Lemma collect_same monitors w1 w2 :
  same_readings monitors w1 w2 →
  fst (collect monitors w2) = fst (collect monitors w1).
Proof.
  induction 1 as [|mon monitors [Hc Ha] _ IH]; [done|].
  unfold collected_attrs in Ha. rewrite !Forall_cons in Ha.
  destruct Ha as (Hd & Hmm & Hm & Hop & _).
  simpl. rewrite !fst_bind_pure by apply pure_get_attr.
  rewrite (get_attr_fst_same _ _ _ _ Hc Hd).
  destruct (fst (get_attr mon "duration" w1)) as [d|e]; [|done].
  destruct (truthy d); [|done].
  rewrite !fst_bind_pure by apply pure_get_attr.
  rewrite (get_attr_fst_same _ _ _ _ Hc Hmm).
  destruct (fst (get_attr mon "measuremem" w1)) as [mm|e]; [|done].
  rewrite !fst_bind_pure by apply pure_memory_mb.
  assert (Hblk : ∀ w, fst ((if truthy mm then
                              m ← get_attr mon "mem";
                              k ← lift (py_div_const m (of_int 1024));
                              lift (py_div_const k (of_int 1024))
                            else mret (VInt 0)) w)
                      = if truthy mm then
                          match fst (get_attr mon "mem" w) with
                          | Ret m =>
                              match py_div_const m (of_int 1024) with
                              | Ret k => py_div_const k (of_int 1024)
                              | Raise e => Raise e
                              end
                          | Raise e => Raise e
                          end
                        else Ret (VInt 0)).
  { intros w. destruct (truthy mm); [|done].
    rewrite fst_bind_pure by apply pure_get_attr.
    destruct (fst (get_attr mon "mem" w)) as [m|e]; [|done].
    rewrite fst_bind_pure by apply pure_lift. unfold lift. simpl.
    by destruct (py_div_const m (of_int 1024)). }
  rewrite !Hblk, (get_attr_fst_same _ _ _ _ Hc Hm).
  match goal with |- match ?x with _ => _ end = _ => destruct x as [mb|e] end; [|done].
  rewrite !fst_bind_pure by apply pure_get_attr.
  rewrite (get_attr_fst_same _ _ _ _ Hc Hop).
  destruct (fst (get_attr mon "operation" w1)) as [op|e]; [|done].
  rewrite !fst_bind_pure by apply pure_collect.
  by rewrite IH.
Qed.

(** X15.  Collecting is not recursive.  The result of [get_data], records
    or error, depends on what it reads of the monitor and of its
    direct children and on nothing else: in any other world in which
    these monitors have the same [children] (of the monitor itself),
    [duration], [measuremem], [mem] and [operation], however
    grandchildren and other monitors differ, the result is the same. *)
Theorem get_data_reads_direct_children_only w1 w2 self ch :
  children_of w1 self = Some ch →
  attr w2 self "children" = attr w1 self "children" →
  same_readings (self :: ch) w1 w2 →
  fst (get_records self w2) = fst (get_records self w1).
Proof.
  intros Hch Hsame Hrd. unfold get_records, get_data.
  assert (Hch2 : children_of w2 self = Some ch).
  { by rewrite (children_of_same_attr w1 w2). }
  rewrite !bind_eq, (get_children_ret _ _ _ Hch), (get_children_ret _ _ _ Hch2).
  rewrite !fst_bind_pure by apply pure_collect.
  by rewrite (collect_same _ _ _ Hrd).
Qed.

******************************

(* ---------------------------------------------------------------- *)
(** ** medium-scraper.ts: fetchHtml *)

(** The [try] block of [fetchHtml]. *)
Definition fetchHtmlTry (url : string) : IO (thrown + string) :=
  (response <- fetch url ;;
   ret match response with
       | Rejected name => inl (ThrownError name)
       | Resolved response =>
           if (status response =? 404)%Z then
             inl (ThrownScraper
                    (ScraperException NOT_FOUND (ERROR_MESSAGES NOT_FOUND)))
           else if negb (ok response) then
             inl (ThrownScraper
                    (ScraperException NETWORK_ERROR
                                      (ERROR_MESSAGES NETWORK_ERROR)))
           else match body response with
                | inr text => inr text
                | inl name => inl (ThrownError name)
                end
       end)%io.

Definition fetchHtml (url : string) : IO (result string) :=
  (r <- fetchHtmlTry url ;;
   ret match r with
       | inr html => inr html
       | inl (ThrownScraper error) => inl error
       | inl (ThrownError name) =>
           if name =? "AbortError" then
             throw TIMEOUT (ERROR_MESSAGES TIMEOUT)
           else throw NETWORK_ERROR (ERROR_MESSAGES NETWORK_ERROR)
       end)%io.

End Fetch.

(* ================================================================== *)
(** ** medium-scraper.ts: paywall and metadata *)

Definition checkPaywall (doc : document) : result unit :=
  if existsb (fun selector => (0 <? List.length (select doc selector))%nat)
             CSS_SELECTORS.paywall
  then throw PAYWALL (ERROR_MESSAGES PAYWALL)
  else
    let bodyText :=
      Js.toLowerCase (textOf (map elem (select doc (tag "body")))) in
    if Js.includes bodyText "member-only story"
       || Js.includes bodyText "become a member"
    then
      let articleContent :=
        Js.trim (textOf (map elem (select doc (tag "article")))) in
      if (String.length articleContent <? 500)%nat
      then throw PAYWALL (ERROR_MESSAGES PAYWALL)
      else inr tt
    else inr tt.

******************************

Work to complete: Report all lines in the listing above that contain the word "Definition".

Exercise answer:
Definition fetchHtmlTry (url : string) : IO (thrown + string) :=
Definition fetchHtml (url : string) : IO (result string) :=
Definition checkPaywall (doc : document) : result unit :=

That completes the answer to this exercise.